* Exercise description
Your task is to copy the lines of the data below from the line holding "End Reader." through the line holding "Lemma occurrences_snoc n", inclusive, exactly and with nothing added.

* Given records
Lemma parse_members_not_special fuel f ms :
  parse_members fuel f = Some (Ok ms) → Forall (λ m, ¬ special_name m.1) ms.
Proof.
  revert f ms. induction fuel as [|fuel IH]; intros f ms; [done|].
  rewrite parse_members_step.
  destruct (Py.read 60 (align f)) as [header f1].
  case_decide; [by intros [= <-]|].
  destruct (header_fields header) as [[name_field size]|e]; [|done].
  destruct (Py.read_size size f1) as [[data f2]|e]; [|done].
  destruct (resolve_member name_field data) as [[member_name object_data]|e];
    [|done].
  destruct (is_special member_name) eqn:Hsp; [by apply IH|].
  destruct (parse_members fuel f2) as [[ms'|e]|] eqn:Hrec; [|done..].
  intros [= <-]. constructor; [|by eapply IH].
  simpl. rewrite <-is_special_spec. congruence.
Qed.

(** Fewer than 60 bytes where a header is expected end the loop. *)
Lemma parse_members_short_header fuel f :
  remaining (align f) < 60 → parse_members (S fuel) f = Some (Ok []).
Proof.
  intros Hshort. rewrite parse_members_step.
  pose proof (read_length 60 (align f)) as Hh.
  destruct (Py.read 60 (align f)) as [header f1]; simpl in Hh.
  case_decide; [done|lia].
Qed.

Lemma read_magic rest :
  Py.read 8 (Py.File (ar_magic ++ rest) 0) = (ar_magic, Py.File (ar_magic ++ rest) 8).
Proof.
  unfold Py.read, Py.slice_to, Py.slice_bound; simpl.
  rewrite (Nat2Z.inj_succ (S _)), Z.min_l by lia. done.
Qed.

Lemma parse_ar_magic rest :
  parse_ar (ar_magic ++ rest)
  = parse_members (S (length (ar_magic ++ rest))) (Py.File (ar_magic ++ rest) 8).
Proof. unfold parse_ar. rewrite read_magic. by case_decide. Qed.

Lemma parse_ar_short_header rest :
  length rest < 60 → parse_ar (ar_magic ++ rest) = Some (Ok []).
Proof.
  intros Hshort. rewrite parse_ar_magic. apply parse_members_short_header.
  unfold align, remaining; simpl. lia.
Qed.

End Reader.

(** ** The dedup policy *)

Section Policy.

Implicit Types (names pre : list string) (n : string) (i j : nat).

Lemma occurrences_cons n x names :
  occurrences n (x :: names) = (if decide (x = n) then 1 else 0) + occurrences n names.
Proof. unfold occurrences. rewrite filter_cons. by case_decide. Qed.

Lemma occurrences_app n l1 l2 :
  occurrences n (l1 ++ l2) = occurrences n l1 + occurrences n l2.
Proof. unfold occurrences. by rewrite filter_app, length_app. Qed.

Lemma occurrences_snoc n pre x :
  occurrences n (pre ++ [x]) = occurrences n pre + (if decide (x = n) then 1 else 0).
Proof. rewrite occurrences_app, occurrences_cons. unfold occurrences; simpl. lia. Qed.

Lemma occurrences_pos n names : 0 < occurrences n names ↔ n ∈ names.
Proof.
  induction names as [|x names IH].
  { rewrite elem_of_nil. unfold occurrences; simpl. lia. }
  rewrite occurrences_cons, elem_of_cons. case_decide; [|naive_solver lia].
  split; [by left|lia].
Qed.

Lemma occurrences_zero n names : n ∉ names → occurrences n names = 0.
Proof. rewrite <-occurrences_pos. lia. Qed.

(** The counter of line 67 counts occurrences. *)
Lemma Counter_fold (counts : gmap string nat) names n :
  foldl (λ counts n, <[n := S (counts !!! n)]> counts) counts names !!! n
  = counts !!! n + occurrences n names.
Proof.
  revert counts. induction names as [|x names IH]; intros counts; simpl.
  { unfold occurrences; simpl. lia. }
  rewrite IH, occurrences_cons. case_decide as Hx.
  - subst. rewrite lookup_total_insert_eq. lia.
  - by rewrite lookup_total_insert_ne.
Qed.

Lemma Counter_occurrences names n : Counter names !!! n = occurrences n names.
Proof. unfold Counter. by rewrite Counter_fold, lookup_total_empty. Qed.

Lemma elem_of_actual_dups names n :
  n ∈ actual_dups names ↔ n ∈ duplicate_candidates ∧ 1 < occurrences n names.
Proof.
  unfold actual_dups. rewrite elem_of_filter, Counter_occurrences. tauto.
Qed.

Lemma first_occurrence_elem n names i : first_occurrence n names i → n ∈ names.
Proof. intros [Hi _]. by eapply list_elem_of_lookup_2. Qed.

Lemma first_occurrence_inj n names i j :
  first_occurrence n names i → first_occurrence n names j → i = j.
Proof.
  intros [Hi Hbefore_i] [Hj Hbefore_j].
  destruct (Nat.lt_trichotomy i j) as [?|[?|?]]; [|done|].
  - by destruct (Hbefore_j i).
  - by destruct (Hbefore_i j).
Qed.

Lemma first_occurrence_snoc n pre x i :
  first_occurrence n (pre ++ [x]) i
  ↔ first_occurrence n pre i ∨ ((n ∉ pre) ∧ x = n ∧ i = length pre).
Proof.
  unfold first_occurrence. split.
  - intros [Hi Hbefore]. destruct (decide (i < length pre)) as [Hlt|Hge].
    + left. rewrite lookup_app_l in Hi by done. split; [done|].
      intros j Hj. specialize (Hbefore j Hj). by rewrite lookup_app_l in Hbefore by lia.
    + right. rewrite lookup_app_r in Hi by lia.
      destruct (i - length pre) as [|k] eqn:Hk; [|done].
      injection Hi as ->. assert (i = length pre) as -> by lia.
      split; [|done]. intros [j Hj]%list_elem_of_lookup_1.
      pose proof (lookup_lt_Some _ _ _ Hj) as Hlt.
      apply (Hbefore j Hlt). by rewrite lookup_app_l.
  - intros [[Hi Hbefore]|(Hnot & -> & ->)].
    + pose proof (lookup_lt_Some _ _ _ Hi) as Hlt.
      rewrite lookup_app_l by done. split; [done|].
      intros j Hj. rewrite lookup_app_l by lia. by apply Hbefore.
    + split; [by rewrite list_lookup_middle|].
      intros j Hj. rewrite lookup_app_l by done.
      intros Hin. apply Hnot. by eapply list_elem_of_lookup_2.
Qed.

Lemma first_occurrence_exists n names : n ∈ names → ∃ i, first_occurrence n names i.
Proof.
  induction names as [|x pre IH] using rev_ind; [by rewrite elem_of_nil|].
  intros Hin. destruct (decide (n ∈ pre)) as [Hpre|Hpre].
  - destruct (IH Hpre) as [i Hi]. exists i. rewrite first_occurrence_snoc. by left.
  - exists (length pre). rewrite first_occurrence_snoc. right.
    set_solver.
Qed.

Lemma enumerate_from_app {A} k (l1 l2 : list A) :
  enumerate_from k (l1 ++ l2)
  = (enumerate_from k l1 ++ enumerate_from (k + length l1) l2)%list.
Proof.
  revert k. induction l1 as [|a l1 IH]; intros k; simpl.
  - by rewrite Nat.add_0_r.
  - rewrite IH. do 3 f_equal. lia.
Qed.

* Result of this exercise
End Reader.

(** ** The dedup policy *)

Section Policy.

Implicit Types (names pre : list string) (n : string) (i j : nat).

Lemma occurrences_cons n x names :
  occurrences n (x :: names) = (if decide (x = n) then 1 else 0) + occurrences n names.
Proof. unfold occurrences. rewrite filter_cons. by case_decide. Qed.

Lemma occurrences_app n l1 l2 :
  occurrences n (l1 ++ l2) = occurrences n l1 + occurrences n l2.
Proof. unfold occurrences. by rewrite filter_app, length_app. Qed.

Lemma occurrences_snoc n pre x :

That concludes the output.